The number of monarch butterflies wintering in Mexican forests declined for a second consecutive year, a government official said Monday.
Alejandro Del Mazo, Mexico's commissioner for protected areas, said the monarchs clumped in trees covering about 6.12 acres (2.48 hectares) this winter. That was down about 14.7 percent from the 7.19 acres (2.91 hectares) the previous winter.
The monarch butterflies' migration is measured by the area they cover in pine and fir forests west of Mexico City. Millions of the butterflies make the 3,400-mile (5,500-kilometer) migration from the United States and Canada each year.
Jorge Rickards, director of the World Wildlife Fund in Mexico, which participated in the annual study, said a particularly busy hurricane season across the insects' migration route could have been a factor.
"These climate phenomena without a doubt have an impact on the migration," Rickards said.
He also mentioned a March 2016 wind storm and cold snap that devastated the core of the butterfly reserve.
Monarch expert Lincoln Brower, a biology professor at Sweet Briar College in Virginia who co-authored a report about the 2016 storm, pointed to the effects of that storm's felling of thousands of trees.
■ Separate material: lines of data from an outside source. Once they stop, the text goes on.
(* ===== verification/TrapThms.v ===== *)
(** * The clock interrupt

    What [trap] does on a clock interrupt while a process without threads
    runs, and what the state [yield] leaves behind means for the next one and
    for another CPU. *)
From Stdlib Require Import ZArith Lia.
From stdpp Require Import base list gmap strings.
From S2P Require Import Prelude Params Mmu Seg Bytes Cstring Spinlock Proc Sched SchedInv SchedPick SchedThms SchedRun Kern Sleeplock FsData Bio Log Demo Semaphore Kalloc Fs Pipe Vm File Life Console Env Kbd Lwp Syscall Sysproc Sysfile Exec Trap.
#[local] Open Scope Z_scope.
#[local] Open Scope kernel_scope.

Section timer.
Context `{Layout} {E : Type} `{Sub E fsstate} `{Sub E kmem} `{Sub E filest} `{Sub E semst} `{Sub E console}.
Context (np : Z) (ip : option nat) (fi : bool) (kp : Z) (e : E).
Abbreviation st m pt q tk := (mkk m pt q np ip tk fi kp e).
Implicit Types (m : machine) (pt : list proc) (q : mlfq) (w : who) (p : proc) (f : trapframe).

(** The clock interrupt of the first CPU changes no process that is awake. *)
Lemma wp_clock_tick pt q m w tk (Q : unit -> kstate E -> Prop) :
  view m [] w -> w_on w = false -> w_cpu w = 0%nat -> sched_inv pt q ->
  (forall m' pt' q', view m' [] w -> sched_inv pt' q' -> same_queue q q' ->
     (forall j p, pt !! j = Some p -> state p <> SLEEPING -> pt' !! j = Some p) ->
     Q tt (st m' pt' q' (u32 (tk + 1)))) ->
  wp clock_tick never Q (st m pt q tk).
Proof.
  intros Hv Hon Hcpu Hinv HQ. unfold clock_tick. kstep. apply wp_on_mach.
  pose proof Hv as (c & Hc & _ & _ & _ & Hi & _). rewrite Hon in Hi.
  unfold wp at 1. unfold cpuid. rewrite (mycpu_run _ _ _ Hc Hi), Hcpu. cbn [Nat.eqb]. cbn beta iota.
  do 3 kstep. apply wp_modify. kstep.
  eapply wp_wakeup with (pt := pt) (q := q); [done|set_solver|set_solver|done|]. intros m1 q1 Hv1 Hinv1 Hq1.
  ksteps. apply HQ; [done..|]. intros j p Hj Hs. rewrite list_lookup_fmap, Hj. cbn.
  unfold wake. destruct (sleeps_on ticks_chan p) eqn:Hso; [|done]. by apply sleeps_on_state in Hso.
Qed.

Lemma wp_exit_if_killed pt q m w tk i p f k (Q : trapres -> kstate E -> Prop) :
  view m [] w -> w_proc w = Some i -> pt !! i = Some p -> killed p = 0 ->
  (forall m', view m' [] w -> wp k never Q (st m' pt q tk)) ->
  wp (exit_if_killed f k) never Q (st m pt q tk).
Proof.
  intros Hv Hw Hi Hk HQ. unfold exit_if_killed. kstep. eapply wp_myproc_k; [done|].
  intros m' Hv'. rewrite Hw. ksteps. rewrite Hk. cbn. by apply HQ.
Qed.

Lemma wp_trap_tail pt q m w tk i p f (Q : trapres -> kstate E -> Prop) :
  view m [] w -> w_proc w = Some i -> pt !! i = Some p -> killed p = 0 ->
  (forall m', view m' [] w -> Q TReturn (st m' pt q tk)) ->
  wp (trap_tail f) never Q (st m pt q tk).
Proof.
  intros Hv Hw Hi Hk HQ. eapply wp_exit_if_killed; [done..|]. intros m' Hv'. kstep. by apply HQ.
Qed.

(** The clock interrupt up to the test for preemption. *)
Lemma wp_timer pt q m w tk i p word f cr2 ports (Q : trapres -> kstate E -> Prop) :
  trapno f = T_IRQ0 + IRQ_TIMER -> view m [] w -> w_on w = false -> w_cpu w = 0%nat ->
  w_proc w = Some i -> sched_inv pt q -> pt !! i = Some p -> state p <> SLEEPING -> killed p = 0 ->
  (forall m' pt' q', view m' [] w -> sched_inv pt' q' -> same_queue q q' -> pt' !! i = Some p ->
     wp (trap_preempt f) never Q (st m' pt' q' (u32 (tk + 1)))) ->
  wp (trap word f cr2 ports) never Q (st m pt q tk).
Proof.
  intros Hf Hv Hon Hcpu Hw Hinv Hi Hs Hk HQ. unfold trap, trap_device. rewrite Hf.
  change (T_IRQ0 + IRQ_TIMER =? T_SYSCALL) with false. rewrite Z.eqb_refl. kstep.
  eapply wp_clock_tick; [done..|]. intros m1 pt1 q1 Hv1 Hinv1 Hq1 Hsame.
  eapply wp_exit_if_killed; [done|done|by apply Hsame|done|]. intros m2 Hv2.
  by apply HQ; [..|apply Hsame].
Qed.

(** A process that is not [RUNNING] is not preempted. *)
Lemma wp_timer_runnable pt q m w tk i p word f cr2 ports :
  trapno f = T_IRQ0 + IRQ_TIMER -> view m [] w -> w_on w = false -> w_cpu w = 0%nat ->
  w_proc w = Some i -> sched_inv pt q -> pt !! i = Some p -> state p = RUNNABLE -> killed p = 0 ->
  wp (trap word f cr2 ports) never (fun r s => r = TReturn /\ ptable s !! i = Some p) (st m pt q tk).
Proof.
  intros Hf Hv Hon Hcpu Hw Hinv Hi Hs Hk. eapply wp_timer; [done|done|done|done|done|done|done|by rewrite Hs|done|].
  intros m1 pt1 q1 Hv1 Hinv1 Hq1 Hi1. unfold trap_preempt. kstep.
  eapply wp_myproc_k; [done|]. intros m2 Hv2. rewrite Hw. ksteps. rewrite Hs. cbn [bool_decide andb decide].
  rewrite bool_decide_eq_false_2 by done. by eapply wp_trap_tail.
Qed.

Lemma wp_timer_stay pt q m w tk i p word f cr2 ports (Q : trapres -> kstate E -> Prop) :
  trapno f = T_IRQ0 + IRQ_TIMER -> view m [] w -> w_on w = false -> w_cpu w = 0%nat ->
  w_proc w = Some i -> sched_inv pt q -> pt !! i = Some p -> state p = RUNNING -> solo i p ->
  killed p = 0 -> yield_lowers p = false -> boosting (u32 (tk + 1)) q = false ->
  Z.rem (tickcount p) (timequant p) <> 0 ->
  (forall m' pt' q' p', view m' [] w -> sched_inv pt' q' -> pt' !! i = Some p' ->
     state p' = RUNNABLE -> killed p' = 0 ->
     Q TReturn (st m' pt' q' (u32 (tk + 1)))) ->
  wp (trap word f cr2 ports) never Q (st m pt q tk).
Proof.
  intros Hf Hv Hon Hcpu Hw Hinv Hi Hs Hsolo Hk Hlow Hboost Hrem HQ.
  eapply wp_timer; [done|done|done|done|done|done|done|by rewrite Hs|done|].
  intros m1 pt1 q1 Hv1 Hinv1 Hq1 Hi1. unfold trap_preempt. kstep.
  eapply wp_myproc_k; [done|]. intros m2 Hv2. rewrite Hw. ksteps. rewrite Hf, Hs, Z.eqb_refl.
  rewrite bool_decide_eq_true_2 by done. cbn [andb]. kstep. destruct Hsolo as [Hg Hc Ht _ _ _].
  eapply wp_yield_enter with (L := []); [done|done|set_solver|set_solver|set_solver|done|done| |done|lia|done|].
  { unfold active. rewrite Hs. done. }
  intros m3 q3 Hv3 Hinv3 _. pose proof (yield_table_self (u32 (tk + 1)) q1 i p pt1 Hi1) as Hself.
  set (p' := yield_proc (u32 (tk + 1)) q1 p) in *.
  assert (boosting (u32 (tk + 1)) q1 = false) as Hb.
  { unfold boosting in *. by destruct Hq1 as (_ & _ & -> & _). }
  assert (timequant p' = timequant p /\ killed p' = killed p) as [Hq Hkp].
  { unfold p', yield_proc, yield_self. rewrite Hb, Hlow. by repeat case_match. }
  unfold yield_hand. rewrite Hlow, Hq. cbn [orb].
  destruct (Z.eqb_spec (Z.rem (tickcount p) (timequant p)) 0); [done|].
  unfold yield_exit. ksteps. eapply wp_trap_tail; [done|done|done|by rewrite Hkp|].
  intros m5 Hv5. eapply HQ; [done..|apply yield_proc_runnable|by rewrite Hkp].
Qed.
End timer.

Section thms.
Context `{Layout} {E : Type} `{Sub E fsstate} `{Sub E kmem} `{Sub E filest} `{Sub E semst} `{Sub E console}.
Implicit Types (s : kstate E) (w : who) (p : proc) (f : trapframe).

End thms.

(** ** Concrete interrupts *)

(** A CPU in an interrupt: interrupts are off. *)
Definition cpu_off (id : Z) (o : option nat) : cpu := mkcpu id false 0 false o 0 0.
Definition mach_off : machine := mkmachine [cpu_off 7 (Some 0%nat)] 0 7 ∅.
Definition who_off : who := mkwho 0 false (Some 0%nat) [cpu_off 7 (Some 0%nat)].

Lemma view_off : view mach_off [] who_off.
Proof. exists (cpu_off 7 (Some 0%nat)). repeat split; try done; try set_solver. constructor. Qed.

(** One tick into its quantum of five. *)
Definition ticked : proc := (a_proc 0 1 RUNNING 2) <| tickcount := 1 |>.
Definition ticked_table : list proc := table_of [ticked].
Definition ticked_queue : mlfq := mkmlfq 0 0 0 1 0 None [0; 0; 1] (replicate NPROC None).
Definition timer_tf : trapframe := tf_zero <| trapno := 32 |>.


(** Two CPUs: the first runs the process, the second is in [scheduler]. *)
Definition mach_two : machine := mkmachine [cpu_one (Some 0%nat); mkcpu 8 true 0 false None 0 0] 0 7 ∅.
Definition two_cpus : kstate unit :=
  mkk mach_two ticked_table ticked_queue 2 (Some 0%nat) 10 false 2147483648 tt.
Definition on_second (s : kstate unit) : kstate unit :=
  s <| mach ::= fun m => m <| here := 1%nat |> <| lapicid := 8 |> |>.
The salvage logging permitted by the government to remove the downed trees to reduce the risk of forest fires continued to damage the fragile ecosystem, he said.
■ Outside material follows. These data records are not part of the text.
Lemma linked_det bs h q q' : linked bs h q -> linked bs h q' -> q = q'.
Proof.
  revert h q'. induction q as [|a q IH]; intros h [|a' q']; cbn; [done|intros -> (Ha & Hne & _); congruence|intros (-> & Hne & _) ->; done|].
  intros (-> & _ & b & Hb & Hq) (-> & _ & b' & Hb' & Hq'). assert (b' = b) as -> by congruence. f_equal. by eapply IH.
Qed.

(* ===== verification/Sh.v ===== *)
(** * The shell's parser ([sh.c])

    The parser walks over the line with one pointer, which is the state here,
    and makes a tree whose words are pairs of pointers into the line: where a
    word starts and where it ends.  [nulterminate] then puts a 0 at each end.
    [EXEC] nodes are filled in while [REDIR] nodes around them already exist,
    so that [set_arg] reaches through those to the node it fills in. *)
From Stdlib Require Import ZArith Lia.
From stdpp Require Import base list strings.
From S2P Require Import Prelude Params Bytes Cstring.
#[local] Open Scope Z_scope.
#[local] Open Scope kernel_scope.

Definition MAXARGS : nat := 10.

(** A word of the line: its first character and the one after its last. *)
Definition word : Type := nat * nat.

Inductive cmd : Type :=
| EXEC (argv : list word)
| REDIR (c : cmd) (file : word) (mode fd : Z)
| PIPE (left right : cmd)
| LIST (left right : cmd)
| BACK (c : cmd).

Definition whitespace : list Z := [32; 9; 13; 10; 11; 0].
Definition symbols : list Z := chars "<|>&;()".

(** [strchr(set, c)] as a condition. *)
Definition in_set (set : list Z) (c : Z) : bool :=
  match strchr set c with Some (Some _) => true | _ => false end.

(** The next argument of the [EXEC] node inside. *)
Fixpoint set_arg (c : cmd) (w : word) : cmd :=
  match c with
  | EXEC argv => EXEC (argv ++ [w])
  | REDIR c file mode fd => REDIR (set_arg c w) file mode fd
  | _ => c
  end.

Section parser.
Context (buf : list Z) (es : nat).

(** [*s] *)
Definition rd (s : nat) : M nat Z := of_option (Undef "line") (buf !! s).

(** [while(s < es && test(c)) s++] *)
Definition scan (test : Z -> bool) (s : nat) : M nat nat :=
  loop (es - s + 1) (fun s =>
    if (s <? es)%nat then c <~ rd s; ret (if test c then inl (s + 1)%nat else inr s)
    else ret (inr s)) s.

Definition gettoken : M nat (Z * word) :=
  s <~ get;
  s <~ scan (in_set whitespace) s;
  let q := s in
  c <~ rd s;
  '(r, s) <~ (if c =? 0 then ret (c, s)
              else if in_set (chars "|();&<") c then ret (c, (s + 1)%nat)
              else if c =? 62 then
                c' <~ rd (s + 1);
                ret (if c' =? 62 then (43, (s + 2)%nat) else (c, (s + 1)%nat))
              else
                s <~ scan (fun c => negb (in_set whitespace c) && negb (in_set symbols c)) s;
                ret (97, s));
  let eq := s in
  s <~ scan (in_set whitespace) s;
  put s ;;;
  ret (r, (q, eq)).

Definition peek (toks : string) : M nat bool :=
  s <~ get;
  s <~ scan (in_set whitespace) s;
  put s ;;;
  c <~ rd s;
  ret (negb (c =? 0) && in_set (chars toks) c).

Definition parseredirs (c : cmd) : M nat cmd :=
  loop (es + 1) (fun cmd =>
    b <~ peek "<>";
    if negb b then ret (inr cmd)
    else
      '(tok, _) <~ gettoken;
      '(a, file) <~ gettoken;
      if negb (a =? 97) then panic "missing file for redirection"
      else if tok =? 60 then ret (inl (REDIR cmd file O_RDONLY 0))
      else if tok =? 62 then ret (inl (REDIR cmd file (Z.lor O_WRONLY O_CREATE) 1))
      else if tok =? 43 then ret (inl (REDIR cmd file (Z.lor O_WRONLY O_CREATE) 1))
      else ret (inl cmd)) c.

(** [while(peek(ps, es, "&"))] *)
Definition parsebacks (c : cmd) : M nat cmd :=
  loop (es + 1) (fun cmd =>
    b <~ peek "&";
    if b then gettoken ;;; ret (inl (BACK cmd)) else ret (inr cmd)) c.

(** [while(!peek(ps, es, "|)&;"))] *)
Definition parseargs (r : cmd) : M nat cmd :=
  loop (es + 1) (fun '(r, argc) =>
    b <~ peek "|)&;";
    if b then ret (inr r)
    else
      '(tok, w) <~ gettoken;
      if tok =? 0 then ret (inr r)
      else if negb (tok =? 97) then panic "syntax"
      else
        let r := set_arg r w in
        let argc := (argc + 1)%nat in
        if (MAXARGS <=? argc)%nat then panic "too many args"
        else r <~ parseredirs r; ret (inl (r, argc))) (r, 0%nat).

Fixpoint parseline (fuel : nat) : M nat cmd :=
  match fuel with
  | O => stop_with NoFuel
  | S fuel =>
      cmd <~ parsepipe fuel;
      cmd <~ parsebacks cmd;
      b <~ peek ";";
      if b then gettoken ;;; r <~ parseline fuel; ret (LIST cmd r)
      else ret cmd
  end
with parsepipe (fuel : nat) : M nat cmd :=
  match fuel with
  | O => stop_with NoFuel
  | S fuel =>
      cmd <~ parseexec fuel;
      b <~ peek "|";
      if b then gettoken ;;; r <~ parsepipe fuel; ret (PIPE cmd r)
      else ret cmd
  end
with parseexec (fuel : nat) : M nat cmd :=
  match fuel with
  | O => stop_with NoFuel
  | S fuel =>
      b <~ peek "(";
      if b then parseblock fuel
      else r <~ parseredirs (EXEC []); parseargs r
  end
with parseblock (fuel : nat) : M nat cmd :=
  match fuel with
  | O => stop_with NoFuel
  | S fuel =>
      b <~ peek "(";
      if negb b then panic "parseblock"
      else
        gettoken ;;;
        cmd <~ parseline fuel;
        b <~ peek ")";
        if negb b then panic "syntax - missing )"
        else gettoken ;;; parseredirs cmd
  end.
End parser.

(** [*p = 0] *)
Definition nul_at (p : nat) : M (list Z) unit :=
  b <~ get;
  if (p <? length b)%nat then put (<[p := 0]> b) else undef "line".

Fixpoint nulterminate (c : cmd) : M (list Z) unit :=
  match c with
  | EXEC argv => for_each argv (fun w => nul_at w.2)
  | REDIR c file _ _ => nulterminate c ;;; nul_at file.2
  | PIPE l r => nulterminate l ;;; nulterminate r
  | LIST l r => nulterminate l ;;; nulterminate r
  | BACK c => nulterminate c
  end.

(** The C string that starts at a pointer. *)
Definition c_string (b : list Z) (w : word) : list Z := until_nul (drop w.1 b).

(** The calls nest at most four deep for each character of the line. *)
Definition parse_fuel (es : nat) : nat := 4 * es + 4.

(** The line is the state; the result is the tree. *)
Definition parsecmd : M (list Z) cmd := fun buf =>
  match strlen buf with
  | None => Stop (Undef "line")
  | Some n =>
      let es := Z.to_nat n in
      match (c <~ parseline buf es (parse_fuel es);
             peek buf es "" ;;;
             s <~ get;
             if negb (s =? es)%nat then panic "syntax" else ret c) 0%nat with
      | Stop e => Stop e
      | Ok (c, _) => (nulterminate c ;;; ret c) buf
      end
  end.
In a September 2017 article in American Entomologist, Brower wrote that "forest thinning reduces the microclimatic buffering provided by the forest canopy during the winter season, thus increasing the mortality risk to the overwintering monarchs."
The monarch butterflies wintering in Mexico have been in decline since the winter of 1996-1997 when they covered about 44 acres (18 hectares) of forest. There have been several rebound years, but each has generally been less than the preceding upswing.
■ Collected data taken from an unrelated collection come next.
(* ===== verification/ShThms.v ===== *)
(** * What the shell's parser reads ([sh.c])

    Every line is parsed without reading or writing outside it, and the words
    of the tree are C strings afterwards; and every way to spell a command
    with or without white space is parsed to that command. *)
From Stdlib Require Import ZArith Lia.
From stdpp Require Import base list strings.
From S2P Require Import Prelude Params Bytes Cstring Sh.
#[local] Open Scope Z_scope.
#[local] Open Scope kernel_scope.

Definition is_ws (c : Z) : bool := in_set whitespace c.
Definition is_sym (c : Z) : bool := in_set symbols c.
Definition is_wordch (c : Z) : bool := negb (is_ws c) && negb (is_sym c) && negb (c =? 0).

(** The line in the buffer. *)
Lemma strlen_split buf n : strlen buf = Some n ->
  exists line tail, buf = line ++ 0 :: tail /\ n = Z.of_nat (length line) /\ Forall (fun c => c <> 0) line.
Proof.
  revert n. induction buf as [|c buf IH]; intros n; cbn [strlen]; [done|]. destruct (Z.eqb_spec c 0) as [->|Hc].
  - intros [= <-]. exists [], buf. done.
  - destruct (strlen buf) as [m|] eqn:Hs; [|done]. intros [= <-]. destruct (IH m eq_refl) as (line & tail & -> & -> & Hl).
    exists (c :: line), tail. split; [done|]. split; [cbn; lia|]. by constructor.
Qed.

(** Membership in a string literal. *)
Lemma in_set_elem set c : in_set set c = true -> c ∈ set /\ c <> 0.
Proof.
  unfold in_set. induction set as [|d set IH]; cbn [strchr]; [done|]. destruct (Z.eqb_spec d 0) as [->|Hd]; [done|].
  destruct (Z.eqb_spec d c) as [<-|Hc]; [intros _; split; [apply elem_of_cons; by left|done]|].
  destruct (strchr set c) as [[k|]|]; [|done|done]. intros _. destruct IH as [Hin Hne]; [done|].
  split; [apply elem_of_cons; by right|done].
Qed.

(** Cases on the character of a string literal. *)
Ltac char_cases H :=
  let Hin := fresh in let Hne := fresh in
  apply in_set_elem in H as [Hin Hne];
  repeat (apply elem_of_cons in Hin as [->|Hin]; [try by vm_compute|]); [..|try by apply not_elem_of_nil in Hin].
Increased use of herbicides in the United States have hurt the prevalence of milkweed, which monarch caterpillars feed on, risking their survival.
Homero Aridjis, an environmental activist who has worked to protect the butterflies' winter habitat, said the government has supplied insufficient data to allow independent scientists to analyze the colonies. He said new ways to measure the butterfly population are necessary.
Del Mazo said Monday tthat he government is awaiting data from a laser-scanning technology known as LIDAR.
On the positive side, Rickards noted that illegal logging in the Mexico reserve was nearly eliminated last year with the help of gendarmes who patrol the area. He said 1.6 acres (.65 hectare) was lost to illegal logging last year, compared to 29.6 acres (12 hectares) the prior year.
"On one hand, Mexico has done its work as far as controlling logging, but on the other hand Mexico is not free of the global phenomena implied by climate change and we have to be ready to confront and take measures to be able to adapt to this reality," Rickards said.